::: TASK INPUT :::

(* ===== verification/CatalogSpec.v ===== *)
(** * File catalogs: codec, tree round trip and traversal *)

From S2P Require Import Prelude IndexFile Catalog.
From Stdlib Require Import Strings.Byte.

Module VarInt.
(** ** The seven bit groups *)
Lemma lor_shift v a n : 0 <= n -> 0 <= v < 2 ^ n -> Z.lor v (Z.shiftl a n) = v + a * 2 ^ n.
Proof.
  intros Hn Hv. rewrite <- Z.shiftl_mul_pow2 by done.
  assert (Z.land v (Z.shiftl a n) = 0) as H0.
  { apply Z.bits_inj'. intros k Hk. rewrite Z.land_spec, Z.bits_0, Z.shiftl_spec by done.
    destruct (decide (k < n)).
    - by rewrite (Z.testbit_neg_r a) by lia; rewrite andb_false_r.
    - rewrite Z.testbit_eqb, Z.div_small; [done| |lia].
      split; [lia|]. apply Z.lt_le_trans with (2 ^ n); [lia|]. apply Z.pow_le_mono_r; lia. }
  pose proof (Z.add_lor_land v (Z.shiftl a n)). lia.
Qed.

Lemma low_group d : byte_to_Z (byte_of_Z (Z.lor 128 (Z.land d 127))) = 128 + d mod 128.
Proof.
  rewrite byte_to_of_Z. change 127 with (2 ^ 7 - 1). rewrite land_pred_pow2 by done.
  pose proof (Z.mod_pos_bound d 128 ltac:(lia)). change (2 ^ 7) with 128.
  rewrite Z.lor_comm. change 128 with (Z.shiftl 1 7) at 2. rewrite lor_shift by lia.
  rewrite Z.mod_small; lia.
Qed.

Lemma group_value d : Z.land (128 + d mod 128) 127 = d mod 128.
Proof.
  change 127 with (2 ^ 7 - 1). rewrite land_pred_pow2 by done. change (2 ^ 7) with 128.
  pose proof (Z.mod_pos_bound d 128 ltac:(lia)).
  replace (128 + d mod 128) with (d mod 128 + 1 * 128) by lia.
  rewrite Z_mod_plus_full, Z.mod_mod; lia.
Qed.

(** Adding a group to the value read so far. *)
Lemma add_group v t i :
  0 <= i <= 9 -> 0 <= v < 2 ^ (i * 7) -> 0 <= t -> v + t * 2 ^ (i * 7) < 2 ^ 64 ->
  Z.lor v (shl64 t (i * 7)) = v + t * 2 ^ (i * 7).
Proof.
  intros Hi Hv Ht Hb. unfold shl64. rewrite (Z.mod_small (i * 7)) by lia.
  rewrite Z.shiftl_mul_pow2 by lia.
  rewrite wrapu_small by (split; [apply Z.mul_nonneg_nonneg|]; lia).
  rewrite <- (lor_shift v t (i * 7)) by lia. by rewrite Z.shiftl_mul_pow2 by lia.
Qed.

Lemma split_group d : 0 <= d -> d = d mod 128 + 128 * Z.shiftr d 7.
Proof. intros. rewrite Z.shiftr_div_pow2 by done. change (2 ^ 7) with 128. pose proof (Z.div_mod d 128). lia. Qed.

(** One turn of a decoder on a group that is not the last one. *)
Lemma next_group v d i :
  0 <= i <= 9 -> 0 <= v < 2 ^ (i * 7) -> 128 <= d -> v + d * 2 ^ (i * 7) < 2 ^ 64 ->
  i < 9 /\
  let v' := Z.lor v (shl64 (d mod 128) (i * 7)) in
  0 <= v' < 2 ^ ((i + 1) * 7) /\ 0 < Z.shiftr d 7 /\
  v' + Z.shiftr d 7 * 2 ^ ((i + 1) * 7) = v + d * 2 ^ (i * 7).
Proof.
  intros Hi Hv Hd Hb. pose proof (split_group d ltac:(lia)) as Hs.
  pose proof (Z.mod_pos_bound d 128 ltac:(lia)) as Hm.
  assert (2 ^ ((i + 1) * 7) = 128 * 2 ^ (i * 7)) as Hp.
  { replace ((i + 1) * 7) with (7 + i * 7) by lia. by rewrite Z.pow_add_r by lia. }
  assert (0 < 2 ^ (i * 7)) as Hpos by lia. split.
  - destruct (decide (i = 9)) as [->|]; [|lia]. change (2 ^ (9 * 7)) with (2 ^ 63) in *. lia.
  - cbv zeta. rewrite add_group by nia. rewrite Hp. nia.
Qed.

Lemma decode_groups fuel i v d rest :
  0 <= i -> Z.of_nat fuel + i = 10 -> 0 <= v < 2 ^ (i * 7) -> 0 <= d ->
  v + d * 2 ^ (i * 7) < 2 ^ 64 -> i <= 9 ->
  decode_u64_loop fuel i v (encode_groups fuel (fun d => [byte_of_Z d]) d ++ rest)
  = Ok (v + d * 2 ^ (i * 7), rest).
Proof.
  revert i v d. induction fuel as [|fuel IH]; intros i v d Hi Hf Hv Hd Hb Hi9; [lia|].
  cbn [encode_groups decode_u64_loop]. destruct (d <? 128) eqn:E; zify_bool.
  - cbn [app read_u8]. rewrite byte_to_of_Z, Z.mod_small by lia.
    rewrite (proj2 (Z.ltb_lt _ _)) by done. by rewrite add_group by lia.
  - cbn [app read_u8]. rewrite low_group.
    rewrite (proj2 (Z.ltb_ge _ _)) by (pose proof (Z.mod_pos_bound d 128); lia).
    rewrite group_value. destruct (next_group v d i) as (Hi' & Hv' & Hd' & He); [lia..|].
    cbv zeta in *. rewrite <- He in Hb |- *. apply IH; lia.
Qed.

:::

TASK PROMPT — Starting at the line that contains "Lemma decode_groups fuel" and stopping after the line that contains "- cbn [app read_u8]. rewrite low_group.", write out every line exactly as it appears above, and no other line.

EXERCISE RESULT —
Lemma decode_groups fuel i v d rest :
  0 <= i -> Z.of_nat fuel + i = 10 -> 0 <= v < 2 ^ (i * 7) -> 0 <= d ->
  v + d * 2 ^ (i * 7) < 2 ^ 64 -> i <= 9 ->
  decode_u64_loop fuel i v (encode_groups fuel (fun d => [byte_of_Z d]) d ++ rest)
  = Ok (v + d * 2 ^ (i * 7), rest).
Proof.
  revert i v d. induction fuel as [|fuel IH]; intros i v d Hi Hf Hv Hd Hb Hi9; [lia|].
  cbn [encode_groups decode_u64_loop]. destruct (d <? 128) eqn:E; zify_bool.
  - cbn [app read_u8]. rewrite byte_to_of_Z, Z.mod_small by lia.
    rewrite (proj2 (Z.ltb_lt _ _)) by done. by rewrite add_group by lia.
  - cbn [app read_u8]. rewrite low_group.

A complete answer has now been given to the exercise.